# Computer Fans Running Loud but not overheating



## mtb211

Hi All,

I have a strange problem with one of our computers running extremely loud... It sounds like a fan is blasting... I opened it up a few days ago and used compressed air on the machine just for daily maintenance. It is currently running at 24 C. I installed i8kfangui (fan controller for certain dells) and set the computer automatic fan controller and the noise stops.. but if I disable the software it roars again.... What the heck is the deal


----------



## johnb35

Did you by chance reinstall windows recently on it?  It's very common for oem's to install software/driver that will reduce the speed of the fan.  I think HP used to do this, especially in their laptops.  Look on the driver support page for like processor driver or something similar.


----------



## mtb211

johnb35 said:


> Did you by chance reinstall windows recently on it?  It's very common for oem's to install software/driver that will reduce the speed of the fan.  I think HP used to do this, especially in their laptops.  Look on the driver support page for like processor driver or something similar.



Hey John, no I have not reinstalled Windows XP on this machine. Could it be a faulty sensor or something?

I will check Dells Website now


----------



## johnb35

Could be a faulty censor as I don't think I've ever seen a dell with a temp that low.


----------



## mtb211

Didnt not see anything on there site for this... Updating the bios... seems a little risky... and doubt it would do anything

The machine is a Optiplex 360 running XP, we use it as a backup server for a really small company


----------



## mtb211

johnb35 said:


> Could be a faulty censor as I don't think I've ever seen a dell with a temp that low.



I removed the thermal paste and put artic silver on there...


----------



## Okedokey

Enable Q fan in the BIOS>


----------



## karl_ranseier

I doubt that the fan sensors are broken if the fan controller software runs fine.
I had a similar problem with a pc once. There is a bios setting for that like bigfellla mentioned.


----------



## Kesava

I had a similar problem once, where the fans were running very fast and loud and yet the temps were normal.

I found that the best solution was to unplug the power cable for the fans. This made them totally silent and basically solved all my problems.

After some time I suffered a catastrophic hardware meltdown, but I'm pretty sure it wasn't related.


----------



## diduknowthat

Pop the case open and see if the fan spins with normal resistance. It could be that the fan has a bad bearing.


----------



## claptonman

You can oil the fans really easily. This might solve your problem.

First, get some 3-in-one regular home oil. On the fan, there's usually a sticker. Peel this back half way and you should see a round rubber stopper. Take that off, might have to use a screwdriver. Place one drop inside where the rubber stopper used to be, then replace the stopper and sticker.

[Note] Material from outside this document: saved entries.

(* ===== verification/SnapshotProto.v ===== *)
(** State transfer between nodes: the protocol half of
    [src/src/consensus/snapshot.rs]. *)
From S2P Require Import Prelude Bytes Errors WalRecord Config Types Digest LogTail Payload State.
From S2P Require Import Office Membership Replicate.

Definition snapshot_point (s : Consensus) : option SnapshotPoint :=
  if (applied s =? 0)%N then None
  else
    lt ← term_at s (applied s);
    d ← digest_at s (applied s);
    Some (mkPoint (applied s) lt (cfg s) d).

Definition compact (through : Round) : M (Result Why unit) :=
  s ← get;
  if (through <=? snapshot_round s)%N then mret (Ok tt)
  else if (applied s <? through)%N then mret (Err (AboveApplied through (applied s)))
  else if (last_round s <? through)%N then mret (Err (AboveLogEnd through (last_round s)))
  else
    match term_at s through with
    | None => mret (Err (NoTermAt through))
    | Some t =>
        _ ← compact_tail through (default 0%N (digest_at s through));
        _ ← modify (fun s => s <| snapshot_round := through |> <| snapshot_term := t |>);
        mret (Ok tt)
    end.

Definition floor_digest (s : Consensus) : u64 := default 0%N (digest_at s (snapshot_round s)).

(** In id order: the source iterates a [BTreeMap]. *)
Definition peers_needing_snapshot (s : Consensus) : list NodeId :=
  if negb (bool_decide (role s = Leader)) then []
  else sort_ids (fst <$> filter (fun '(n, p) => n <> self_id s /\ needs_snapshot p = true /\ sending p = None)
                          (map_to_list (progress s))).

Definition snapshot_in_flight (s : Consensus) (peer : NodeId) : option SendCursor :=
  progress s !! peer ≫= sending.

Definition snapshot_incoming (s : Consensus) : option RecvCursor :=
  progress s !! self_id s ≫= receiving.

Definition offer_checks (s : Consensus) (peer : NodeId) (snap : Snapshot) : Result Why unit :=
  _ ← refuse_if (negb (bool_decide (role s = Leader))) NotTheLeader;
  _ ← refuse_if (negb (Config.is_known (cfg s) peer)) (PeerUnknown peer);
  _ ← validate (snap_meta snap);
  let m := snap_meta snap in
  _ ← refuse_if (applied s <? meta_last_round m)%N (AboveApplied (meta_last_round m) (applied s));
  _ ← refuse_if (meta_last_round m <? snapshot_round s)%N
        (BelowOwnFloor (meta_last_round m) (snapshot_round s));
  _ ← match term_at s (meta_last_round m) with
      | Some t => refuse_if (negb (t =? meta_last_term m)%N)
                    (SnapshotTermMismatch (meta_last_round m) (meta_last_term m) t)
      | None => Err (NoTermAt (meta_last_round m))
      end;
  let mine := default 0%N (digest_at s (meta_last_round m)) in
  refuse_if (negb (h_base_digest (snap_header snap) =? mine)%N)
    (BaseDigestMismatch (h_base_digest (snap_header snap)) mine).

Definition offer_snapshot_to (peer : NodeId) (snap : Snapshot) : M (Result Why unit) :=
  s ← get;
  match offer_checks s peer snap with
  | Err e => mret (Err e)
  | Ok _ =>
      _ ← modify (update_progress peer (fun p =>
            p <| needs_snapshot := true |> <| sending := Some (mkSend snap 0) |>));
      mret (Ok tt)
  end.

(** * The leader half *)

Definition on_install_snapshot_resp (from : NodeId) (received_through : u64) : M unit :=
  s ← get;
  if negb (bool_decide (role s = Leader)) || (from =? self_id s)%N then mret tt
  else if negb (Config.is_known (cfg s) from) then mret tt
  else
    _ ← modify (update_progress from (fun p => p <| silent := 0%N |>));
    s ← get;
    match snapshot_in_flight s from with
    | None => mret tt
    | Some cur =>
        if (sc_total cur <? received_through)%N then mret tt
        else if (received_through =? sc_acked cur)%N then mret tt
        else
          let done_ := (received_through =? sc_total cur)%N in
          _ ← modify (update_progress from (fun p =>
                p <| sending := (fun c => mkSend (sc_snapshot c) received_through) <$> sending p |>));
          _ ← when done_ (modify (update_progress from (fun p =>
                p <| sending := None |> <| needs_snapshot := false |>
                  <| next := wadd64 (sc_round cur) 1 |>)));
          if done_ then send_append_to from else send_snapshot_chunk_to from
    end.

(** * The follower half *)

Definition ack_snapshot (to : NodeId) (n : u64) : M unit :=
  s ← get;
  emit (Send (mkMessage (self_id s) to (term_of s) (InstallSnapshotResp n))).

Definition refuse_snapshot (to : NodeId) : M unit :=
  s ← get;
  ack_snapshot to (match snapshot_incoming s with Some c => rc_received c | None => 0%N end).

Definition set_receiving_cursor (c : option RecvCursor) : M unit :=
  update_self (fun p => p <| receiving := c |>).

(** Keep the cursor and answer with what it holds. *)
Definition hold_and_ack (from : NodeId) (c : RecvCursor) : M unit :=
  _ ← set_receiving_cursor (Some c);
  ack_snapshot from (rc_received c).

(** Following the sender of state: the common prologue of [on_append] and
    [on_install_snapshot]. *)
Definition adopt_leader (from : NodeId) (term : Term) : M unit :=
  s ← get;
  let adopting := negb (bool_decide (leader s = Some from)) in
  _ ← (if negb (bool_decide (role s = Follower)) || adopting || negb (term_of s =? term)%N
       then become_follower term (Some from)
       else modify (fun s => s <| since_heard := 0%N |>));
  when adopting (set_agreed 0).

(** The cursor a chunk belongs to: a fresh one for a transfer starting, the
    held one for a transfer resuming; [inl] is an answer that ends the
    handler. *)
Definition pick_cursor (from : NodeId) (meta : SnapshotMeta) (offset : u64) (data : list byte)
    (held : option RecvCursor) : M unit + RecvCursor :=
  if (offset =? 0)%N then
    match header_decode data with
    | Err _ => inl (refuse_snapshot from)
    | Ok header =>
        if negb (h_last_round header =? meta_last_round meta)%N
           || negb (h_last_term header =? meta_last_term meta)%N
           || negb (total_bytes header =? meta_total_bytes meta)%N
        then inl (refuse_snapshot from)
        else match held with
             | Some c =>
                 if bool_decide (rc_header c = header) && (0 <? rc_received c)%N
                 then inl (hold_and_ack from c)
                 else inr (mkRecv meta header 0 FNV_OFFSET false)
             | None => inr (mkRecv meta header 0 FNV_OFFSET false)
             end
    end
  else
    match held with
    | Some c => if bool_decide (rc_meta c = meta) then inr c else inl (ack_snapshot from 0)
    | None => inl (ack_snapshot from 0)
    end.

(** The cursor with one more chunk accepted: only the bytes past the header
    are digested. *)
Definition accept_chunk (cur : RecvCursor) (data : list byte) : RecvCursor :=
  let body_from := (HEADER_BYTES - rc_received cur)%N in
  let d := if (body_from <? blen data)%N
           then fnv64_update (rc_body_digest cur) (drop (N.to_nat body_from) data)
           else rc_body_digest cur in
  mkRecv (rc_meta cur) (rc_header cur) (wadd64 (rc_received cur) (blen data)) d (rc_complete cur).

Definition complete (cur : RecvCursor) : RecvCursor :=
  mkRecv (rc_meta cur) (rc_header cur) (rc_received cur) (rc_body_digest cur) true.

Definition on_install_snapshot (from : NodeId) (term : Term) (meta : SnapshotMeta) (offset : u64)
    (data : list byte) (done_ : bool) : M unit :=
  s ← get;
  match validate meta with
  | Err _ => refuse_snapshot from
  | Ok _ =>
    if bool_decide (Config.at_ (meta_config meta) = Config.at_ (cfg s))
       && negb (bool_decide (meta_config meta = cfg s))
    then refuse_snapshot from
    else
      _ ← adopt_leader from term;
      s ← get;
      if (meta_last_round meta <=? snapshot_round s)%N then
        ack_snapshot from (meta_total_bytes meta)
      else if bool_decide (term_at s (meta_last_round meta) = Some (meta_last_term meta)) then
        ack_snapshot from (meta_total_bytes meta)
      else
        match pick_cursor from meta offset data (snapshot_incoming s) with
        | inl answer => answer
        | inr cur =>
            if rc_complete cur then hold_and_ack from cur
            else if negb (offset =? rc_received cur)%N then hold_and_ack from cur
            else if (meta_total_bytes meta <? wadd64 (rc_received cur) (blen data))%N then
              refuse_snapshot from
            else
              let cur := accept_chunk cur data in
              if done_ then
                match completion_verdict (rc_received cur) (meta_total_bytes meta)
                        (rc_body_digest cur) (h_body_digest (rc_header cur)) with
                | Ok _ => hold_and_ack from (complete cur)
                | Err FaultLength => hold_and_ack from cur
                | Err FaultDigest =>
                    _ ← set_receiving_cursor None;
                    ack_snapshot from 0
                end
              else hold_and_ack from cur
        end
  end.

Definition pending_install_round (s : Consensus) : option Round :=
  match snapshot_incoming s with
  | Some c => if rc_complete c then Some (meta_last_round (rc_meta c)) else None
  | None => None
  end.

(** Moving the state machine to an installed snapshot. *)
Definition finish_install : M (Result FerroError unit) :=
  s ← get;
  match snapshot_incoming s with
  | None => mret (Ok tt)
  | Some cur =>
      if negb (rc_complete cur) then mret (Ok tt)
      else
        noted ← note_config_in_log (meta_config (rc_meta cur));
        match noted with
        | Err e => mret (Err e)
        | Ok _ =>
            let lr := meta_last_round (rc_meta cur) in
            let lt := meta_last_term (rc_meta cur) in
            _ ← modify (fun s => s <| snapshot_round := lr |> <| snapshot_term := lt |>
                                   <| last_round := lr |> <| last_term := lt |>);
            _ ← install_snapshot_tail lr (h_base_digest (rc_header cur));
            _ ← modify (fun s => s <| durable := lr |> <| commit := N.max (commit s) lr |>
                                   <| applied := N.max (applied s) lr |>);
            _ ← set_agreed lr;
            _ ← set_receiving_cursor None;
            mret (Ok tt)
        end
  end.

This solved my fan problem on my old build where it sounded like a lawnmower.


----------



## Benny Boy

Kesava said:


> I had a similar problem once, where the fans were running very fast and loud and yet the temps were normal.
> 
> I found that the best solution was to unplug the power cable for the fans. This made them totally silent and basically solved all my problems.
> 
> After some time I suffered a catastrophic hardware meltdown, but I'm pretty sure it wasn't related.


Now that's funny, lmao.


----------



## cabinfever1977

maybe its time for another $50-100 computer as thats what you can get another one of these for, or replace the fans or board,but its cheaper to just get another computer as e-bay has hundreds of these and there almost giving them away.


----------



## mtb211

Thank you for all the responses!!! I have tried mostly everything everyone has said...

Enable Q fan in the bios I have not tried tho! thanks!

I will open it open again and try the oil if the Q option doesnt help.

Hope all had a good weekend


----------